1Cet ouvrage collectif est le résultat d’un colloque international pluridisciplinaire organisé à Toulouse en 2013 et intitulé « E-réputation et traces numériques : dimensions instrumentales et enjeux de société ». Reposant sur le constat suivant : « L’e-réputation n’est pas une mode, c’est un phénomène qui est amené à s’inscrire durablement dans notre vie quotidienne. L’e-réputation n’est pas uniquement un outil, une promesse opérationnelle pour investir des marchés, c’est un enjeu de société » (p. 7) énoncé par Christophe Alcantara, l’ouvrage se veut un lieu de dialogue et de réflexion sur la notion d’« e-réputation ». Aussi met-il en regard un ensemble de contributions émanant d’auteurs aux origines disciplinaires plurielles : sciences de l’information et de la communication, droit, sociologie, etc.
2Cette recherche de dialogue et de pluridisciplinarité se retrouve aussi dans le choix des objets et des perspectives de recherche qui sont autant d’éléments structurants dans l’organisation de l’ouvrage. Ce dernier comprend deux parties, dont la première se veut épistémologique. Elle vise à investiguer les sens de l’e-réputation à travers deux entrées complémentaires : des cadres d’analyses et conceptuels et des cadres juridiques. La seconde partie interroge les dimensions opérationnelles de l’e-réputation : la notion est ancrée dans la praxis et l’ouvrage semble vouloir poser les jalons d’une prise en compte d’une pragmatique de l’e-réputation. Nous en donnerons d’abord ici une approche générale.

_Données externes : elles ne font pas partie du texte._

(** * The TLS channel of Modules/_ssl.c: a shallow embedding

    The C module drives an external TLS engine (OpenSSL) over a socket
    that belongs to the caller.  The embedding keeps the control flow of
    the C functions and makes their environment explicit:

    - what the engine and the operating system answer is read from a
      _script_, one [engine_step] per iteration of a retry loop;
    - every call made to the engine is appended to a _call log_;
    - a C function returning [NULL] with an exception set returns [Raise];
      a loop that would still be waiting when the script ends returns
      [Pending].

    Allocation failures of the interpreter are not modelled, and the
    timeout and descriptor of the socket are read as they stand when the
    method is called: one channel is used by one caller at a time.

    The methods of the context object, the password callback, the
    certificate store and the version numbers follow the channel.  There
    the engine's answer to a call is an argument of the method, and the
    switches of the build are the fields of [build]. *)

From Stdlib Require Import ZArith List String Bool Lia QArith.
From Stdlib Require Import DecimalString Ascii.
Import ListNotations.
Local Open Scope string_scope.
Local Open Scope list_scope.
Local Open Scope Z_scope.

(** ** Enumerations of the module *)

Inductive py_ssl_error : Type :=
  | PY_SSL_ERROR_NONE
  | PY_SSL_ERROR_SSL
  | PY_SSL_ERROR_WANT_READ
  | PY_SSL_ERROR_WANT_WRITE
  | PY_SSL_ERROR_WANT_X509_LOOKUP
  | PY_SSL_ERROR_SYSCALL
  | PY_SSL_ERROR_ZERO_RETURN
  | PY_SSL_ERROR_WANT_CONNECT
  | PY_SSL_ERROR_EOF
  | PY_SSL_ERROR_NO_SOCKET
  | PY_SSL_ERROR_INVALID_ERROR_CODE.

(** The integer a C enumerator stands for. *)
Definition py_ssl_error_value (p : py_ssl_error) : Z :=
  match p with
  | PY_SSL_ERROR_NONE => 0
  | PY_SSL_ERROR_SSL => 1
  | PY_SSL_ERROR_WANT_READ => 2
  | PY_SSL_ERROR_WANT_WRITE => 3
  | PY_SSL_ERROR_WANT_X509_LOOKUP => 4
  | PY_SSL_ERROR_SYSCALL => 5
  | PY_SSL_ERROR_ZERO_RETURN => 6
  | PY_SSL_ERROR_WANT_CONNECT => 7
  | PY_SSL_ERROR_EOF => 8
  | PY_SSL_ERROR_NO_SOCKET => 9
  | PY_SSL_ERROR_INVALID_ERROR_CODE => 10
  end.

3Dans la première partie de l’ouvrage, la contribution de Louise Merzeau permet d’appréhender l’e-réputation à la fois comme une valeur mesurée, un savoir-faire technique et une idéologie. Pour Étienne Candel et Gustavo Gomez-Mejia, l’e-réputation est une formule [1] marquée par une opérativité spécifique. Quant à Cléo Collomb, elle propose, grâce à la mobilisation des travaux de Jacques Derrida, de dépasser le paradigme indiciaire pour sortir d’une conception instrumentale de la trace. Julien Pierre présente le cadre des théories des industries culturelles comme permettant de dépasser une critique sur l’emprise de la sphère marchande. La seconde section de cette première partie mobilise un ensemble de spécialistes du droit. Pierre Trudel explicite les différences entre conceptions américaine et européenne de l’e-réputation. Philippe Mouron articule cette dernière avec le droit à l’identité et la liberté d’expression. Les deux contributions suivantes interrogent la question du droit à l’oubli : Édouard Cruysmans et Céline Romainville en pointant sa dimension complexe et non aboutie, notamment au regard de la liberté d’expression ; Christina Kompli en abordant son remplacement par le droit à l’effacement.
4Dans la seconde partie de l’ouvrage, Serge Agostinelli et Marielle Metge abordent la dimension sémiotique de l’e-réputation, pour laquelle le discours sur le faire remplace le faire. Bérengère Stassin et Stéphane Chaudiron interrogent, à partir d’une analyse de contenus, les liens entre information et réputation, puis entre recommandation et e-réputation. Olivier Koch considère les processus de stabilisation de la notion à partir du marketing dédié. Jean-Claude Domenget questionne ses modalités de construction sur Twitter. Valérie Larroche s’intéresse notamment à la question de la crédibilité et du caractère obligatoire du recours aux réseaux dits « sociaux professionnels ». Baptiste Kotras propose, entre autres, une réflexion sur la construction de la catégorie de l’influence. Francine Charest s’intéresse au rôle des « animateurs de communautés » en relations publiques. Dans la dernière section de cette seconde partie, Constance Georgy s’intéresse aux représentations de la réputation numérique véhiculées par les professionnels du « conseil en identité numérique ». Pour Audrey Laplante, il s’agit de relever les conséquences de l’exposition des goûts musicaux des adolescents sur Facebook. Enfin, Gérald Lachaud, Martine Vila-Raimondi et Stéphane Degroisse questionnent la notion dans l’espace du musée : son apparente contradiction avec l’image poussiéreuse du musée, mais aussi la façon dont sa gestion peut amener à une nouvelle économie des écritures.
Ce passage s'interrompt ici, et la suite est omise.